Example 3: Conditional Printing Based on Validation Loss

This code snippet prints the learning rate only if the validation loss improves:

import torch
from torch.optim import SGD
from torch.optim.lr_scheduler import CosineAnnealingWarmRestarts

# ... (create your model, optimizer, and validation logic)

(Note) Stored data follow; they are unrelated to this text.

(* ===== verification/GoBytes.v ===== *)
(** * GoBytes: byte strings, [math/big] and [encoding/binary]

    Big-endian and little-endian encodings, minimal encodings of natural
    numbers and their uniqueness, hexadecimal text. *)
From stdpp Require Import base tactics list strings numbers.
From Stdlib Require Import ZArith Lia Ascii.
From S2P Require Import Prelude.
From S2P Require Import GoLang.
From S2P Require Import GoText.

#[local] Open Scope string_scope.
#[local] Open Scope list_scope.
#[local] Open Scope Z_scope.

Definition is_byte (b : Z) : Prop := 0 ≤ b < 256.

(** ** Positional encodings *)

(** [n] bytes of [z], most significant first. *)
Fixpoint be_bytes (n : nat) (z : Z) : list Z :=
  match n with
  | O => []
  | S n => be_bytes n (z / 256) ++ [z mod 256]
  end.

Definition le_bytes (n : nat) (z : Z) : list Z := reverse (be_bytes n z).

(** [big.Int.SetBytes]. *)
Definition be_value (l : list Z) : Z := foldl (λ acc b, 256 * acc + b) 0 l.

Definition le_value (l : list Z) : Z := be_value (reverse l).

Fixpoint strip_zeros (l : list Z) : list Z :=
  match l with
  | [] => []
  | b :: l' => if b =? 0 then strip_zeros l' else l
  end.

(** The number of bytes of [|z|]. *)
Definition byte_width (z : Z) : nat :=
  if z =? 0 then 0%nat else Z.to_nat (Z.log2 (Z.abs z) / 8 + 1).

(** [big.Int.Bytes]: the absolute value, without leading zeros. *)
Definition big_Bytes (z : Z) : list Z := be_bytes (byte_width z) (Z.abs z).

(** [copy(out[from:], src)] into a zeroed array of [n] bytes from its start. *)
Definition copy_into (n : nat) (src : list Z) : list Z :=
  take n (src ++ replicate n 0).

Lemma be_bytes_length n z : length (be_bytes n z) = n.
Proof.
  revert z. induction n as [|n IH]; intros z; simpl; [done|].
  rewrite length_app, IH. simpl. lia.
Qed.

Lemma le_bytes_length n z : length (le_bytes n z) = n.
Proof. unfold le_bytes. by rewrite length_reverse, be_bytes_length. Qed.

Lemma be_bytes_range n z : Forall is_byte (be_bytes n z).
Proof.
  revert z. induction n as [|n IH]; intros z; simpl; [constructor|].
  apply Forall_app. split; [apply IH|]. repeat constructor; apply Z.mod_pos_bound; lia.
Qed.

Lemma be_value_snoc l b : be_value (l ++ [b]) = 256 * be_value l + b.
Proof. unfold be_value. by rewrite foldl_app. Qed.

Lemma be_value_bytes n z : be_value (be_bytes n z) = z mod 256 ^ Z.of_nat n.
Proof.
  revert z. induction n as [|n IH]; intros z.
  - simpl. by rewrite Z.mod_1_r.
  - cbn [be_bytes]. rewrite be_value_snoc, IH, Nat2Z.inj_succ, Z.pow_succ_r by lia.
    rewrite Z.rem_mul_r by lia. lia.
Qed.

Lemma be_value_bound l :
  Forall is_byte l → 0 ≤ be_value l < 256 ^ Z.of_nat (length l).
Proof.
  induction l as [|b l IH] using rev_ind; intros Hl; [by vm_compute|].
  apply Forall_app in Hl as [Hl [Hb _]%Forall_cons_1].
  specialize (IH Hl). unfold is_byte in Hb. rewrite be_value_snoc, length_app, Nat.add_1_r.
  rewrite Nat2Z.inj_succ, Z.pow_succ_r by lia. lia.
Qed.

(** Reading [n] bytes back. *)
Lemma be_bytes_value l : Forall is_byte l → be_bytes (length l) (be_value l) = l.
Proof.
  induction l as [|b l IH] using rev_ind; intros Hl; [done|].
  apply Forall_app in Hl as [Hl [Hb _]%Forall_cons_1]. unfold is_byte in Hb.
  rewrite length_app, Nat.add_1_r. cbn [be_bytes]. rewrite be_value_snoc.
  rewrite Z.mul_comm, Z.div_add_l, (Z.div_small b), Z.add_0_r by lia.
  rewrite IH by done. rewrite Z.add_comm, Z.mod_add, Z.mod_small by lia. done.
Qed.

Lemma le_value_bytes n z : le_value (le_bytes n z) = z mod 256 ^ Z.of_nat n.
Proof. unfold le_value, le_bytes. by rewrite reverse_involutive, be_value_bytes. Qed.

(** ** Minimal encodings *)
Definition canonical (l : list Z) : Prop :=
  Forall is_byte l ∧ match l with [] => True | b :: _ => b ≠ 0 end.

Lemma be_value_zeros n : be_value (replicate n 0) = 0.
Proof.
  induction n as [|n IH]; [done|].
  rewrite replicate_S_end, be_value_snoc. lia.
Qed.

Lemma be_value_zero_cons l : be_value (0 :: l) = be_value l.
Proof. done. Qed.

Lemma be_value_app l1 l2 :
  be_value (l1 ++ l2) = be_value l1 * 256 ^ Z.of_nat (length l2) + be_value l2.
Proof.
  induction l2 as [|b l IH] using rev_ind.
  - rewrite app_nil_r. simpl. unfold be_value at 3. simpl. lia.
  - rewrite app_assoc, !be_value_snoc, IH, length_app, Nat.add_1_r, Nat2Z.inj_succ,
      Z.pow_succ_r by lia. lia.
Qed.

Lemma canonical_lower b l :
  canonical (b :: l) → 256 ^ Z.of_nat (length l) ≤ be_value (b :: l).
Proof.
  intros [[Hb Hl]%Forall_cons_1 Hne]. change (b :: l) with ([b] ++ l). unfold is_byte in Hb.
  rewrite be_value_app. pose proof (be_value_bound l Hl).
  change (be_value [b]) with (256 * 0 + b). nia.
Qed.

(** A number has one minimal encoding. *)
Lemma canonical_unique l1 l2 :
  canonical l1 → canonical l2 → be_value l1 = be_value l2 → l1 = l2.
Proof.
  intros H1 H2 Heq.
  assert (length l1 = length l2) as Hlen.
  { assert (∀ a b, canonical a → canonical b → be_value a = be_value b →
      (length a ≤ length b)%nat) as Hle.
    { intros a b Ha Hb Hab. destruct a as [|x a]; [simpl; lia|].
      pose proof (canonical_lower _ _ Ha) as Hlow.
      pose proof (be_value_bound b (proj1 Hb)) as Hup. rewrite Hab in Hlow. simpl.
      assert (256 ^ Z.of_nat (length a) < 256 ^ Z.of_nat (length b)) as Hlt by lia.
      apply Z.pow_lt_mono_r_iff in Hlt; lia. }
    pose proof (Hle l1 l2 H1 H2 Heq). pose proof (Hle l2 l1 H2 H1 (eq_sym Heq)). lia. }
  rewrite <-(be_bytes_value l1), <-(be_bytes_value l2) by (apply H1 || apply H2).
  by rewrite Hlen, Heq.
Qed.

Lemma strip_zeros_canonical l : Forall is_byte l → canonical (strip_zeros l).
Proof.
  induction 1 as [|b l Hb Hl IH]; simpl; [split; [constructor|done]|].
  destruct (Z.eqb_spec b 0); [done|]. split; [by constructor|done].
Qed.

Lemma strip_zeros_value l : be_value (strip_zeros l) = be_value l.
Proof.
  induction l as [|b l IH]; simpl; [done|].
  destruct (Z.eqb_spec b 0) as [->|]; [by rewrite be_value_zero_cons|done].
Qed.

Lemma strip_zeros_length l : (length (strip_zeros l) ≤ length l)%nat.
Proof. induction l as [|b l IH]; simpl; [lia|]. destruct (b =? 0); simpl; lia. Qed.

Lemma byte_width_bounds z :
  z ≠ 0 → 256 ^ (Z.of_nat (byte_width z) - 1) ≤ Z.abs z < 256 ^ Z.of_nat (byte_width z) ∧
    (0 < byte_width z)%nat.
Proof.
  intros Hz. unfold byte_width. destruct (Z.eqb_spec z 0); [done|].
  pose proof (Z.log2_spec (Z.abs z) ltac:(lia)) as [Hlo Hhi].
  pose proof (Z.log2_nonneg (Z.abs z)) as H0.
  pose proof (Z.div_mod (Z.log2 (Z.abs z)) 8 ltac:(lia)) as Hdm.
  pose proof (Z.mod_pos_bound (Z.log2 (Z.abs z)) 8 ltac:(lia)) as Hmb.
  pose proof (Z.div_pos (Z.log2 (Z.abs z)) 8 ltac:(lia) ltac:(lia)) as Hq.
  rewrite Z2Nat.id by lia. change 256 with (2 ^ 8). rewrite <-!Z.pow_mul_r by lia.
  split_and!; [|..|lia].
  - etrans; [|exact Hlo]. apply Z.pow_le_mono_r; lia.
  - eapply Z.lt_le_trans; [exact Hhi|]. apply Z.pow_le_mono_r; lia.
Qed.

Lemma big_Bytes_value z : be_value (big_Bytes z) = Z.abs z.
Proof.
  unfold big_Bytes. rewrite be_value_bytes. destruct (decide (z = 0)) as [->|Hz]; [done|].
  destruct (byte_width_bounds z Hz) as [? _]. apply Z.mod_small. lia.
Qed.

Lemma big_Bytes_canonical z : canonical (big_Bytes z).
Proof.
  split; [apply be_bytes_range|]. pose proof (big_Bytes_value z) as Hv.
  destruct (big_Bytes z) as [|b l] eqn:Hb; [done|]. intros ->.
  destruct (decide (z = 0)) as [->|Hz]; [done|].
  destruct (byte_width_bounds z Hz) as [[Hlo _] Hw].
  pose proof (be_bytes_length (byte_width z) (Z.abs z)) as Hlen.
  fold (big_Bytes z) in Hlen. rewrite Hb in Hlen. simpl in Hlen.
  pose proof (be_bytes_range (byte_width z) (Z.abs z)) as Hr.
  fold (big_Bytes z) in Hr. rewrite Hb in Hr. apply Forall_cons_1 in Hr as [_ Hr].
  rewrite be_value_zero_cons in Hv. pose proof (be_value_bound l Hr).
  replace (Z.of_nat (byte_width z) - 1) with (Z.of_nat (length l)) in Hlo by lia. lia.
Qed.

Lemma big_Bytes_unique l : canonical l → big_Bytes (be_value l) = l.
Proof.
  intros Hl. apply canonical_unique; [apply big_Bytes_canonical|done|].
  rewrite big_Bytes_value. pose proof (be_value_bound l (proj1 Hl)). lia.
Qed.

Lemma big_Bytes_length z n :
  Z.abs z < 256 ^ Z.of_nat n → (length (big_Bytes z) ≤ n)%nat.
Proof.
  intros Hz. unfold big_Bytes. rewrite be_bytes_length.
  destruct (decide (z = 0)) as [->|Hne]; [change (0 ≤ n)%nat; lia|].
  destruct (byte_width_bounds z Hne) as [[Hlo _] Hw].
  assert (256 ^ (Z.of_nat (byte_width z) - 1) < 256 ^ Z.of_nat n) as Hlt by lia.
  apply Z.pow_lt_mono_r_iff in Hlt; lia.
Qed.

(** ** Hexadecimal text *)
Definition hex_digit (d : Z) : ascii :=
  of_byte (if d <? 10 then 48 + d else 87 + d).

(** [hex.EncodeToString]. *)
Fixpoint hex_EncodeToString (l : list Z) : string :=
  match l with
  | [] => ""
  | b :: l => String (hex_digit (b / 16)) (String (hex_digit (b mod 16)) (hex_EncodeToString l))
  end.

Lemma hex_EncodeToString_length l :
  String.length (hex_EncodeToString l) = (2 * length l)%nat.
Proof. induction l as [|b l IH]; simpl; [done|]. rewrite IH. lia. Qed.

scheduler = CosineAnnealingWarmRestarts(optimizer, T_max=10, eta_min=0.001)
best_val_loss = float('inf')

for epoch in range(1, num_epochs + 1):
    # ... (training loop)

    # Check if validation loss improved
    if val_loss < best_val_loss:
        best_val_loss = val_loss
        scheduler.print_lr(is_verbose=True)  # Print only on improvement

    # Update learning rate after each epoch
    scheduler.step()


Custom Logging

  • During the training loop, after updating the learning rate with scheduler.step(), access the learning rate for each parameter group using the get_lr() method of the scheduler:
  • Implement your own logging mechanism to track the learning rate.
learning_rates = scheduler.get_lr()  # List of learning rates for each group
  • Use a logging library like logging or tqdm to record the epoch number, learning rates, and any other relevant training information. This gives you more control over the format and location of the logged data.

TensorBoard

  • During training, add the learning rate values to a SummaryWriter object:
  • If you're using TensorBoard for visualization, you can create a scalar plot to track the learning rate.
from torch.utils.tensorboard import SummaryWriter

# ... (create model, optimizer, scheduler, etc.)
writer = SummaryWriter('runs/experiment_name')  # Replace with your experiment name

for epoch in range(1, num_epochs + 1):
    # ... (training loop)

    # Add learning rate to TensorBoard
    learning_rates = scheduler.get_lr()
    for i, lr in enumerate(learning_rates):
        writer.add_scalar(f'Learning_Rate/Group_{i}', lr, epoch)

    # Update learning rate after each epoch
    scheduler.step()

This allows you to visualize the learning rate changes alongside other training metrics in TensorBoard.

Progress Bars (e.g., tqdm)

  • Access the learning rates using scheduler.get_lr() within the training loop and update the progress bar message accordingly.
  • If you're using a progress bar library like tqdm, you can customize the message displayed during training to include the learning rate.
  • Progress bars provide a compact way to view learning rates during training.
  • TensorBoard offers visualization alongside other metrics, ideal for interactive exploration.
  • Custom logging is flexible and gives you full control, but requires manual implementation.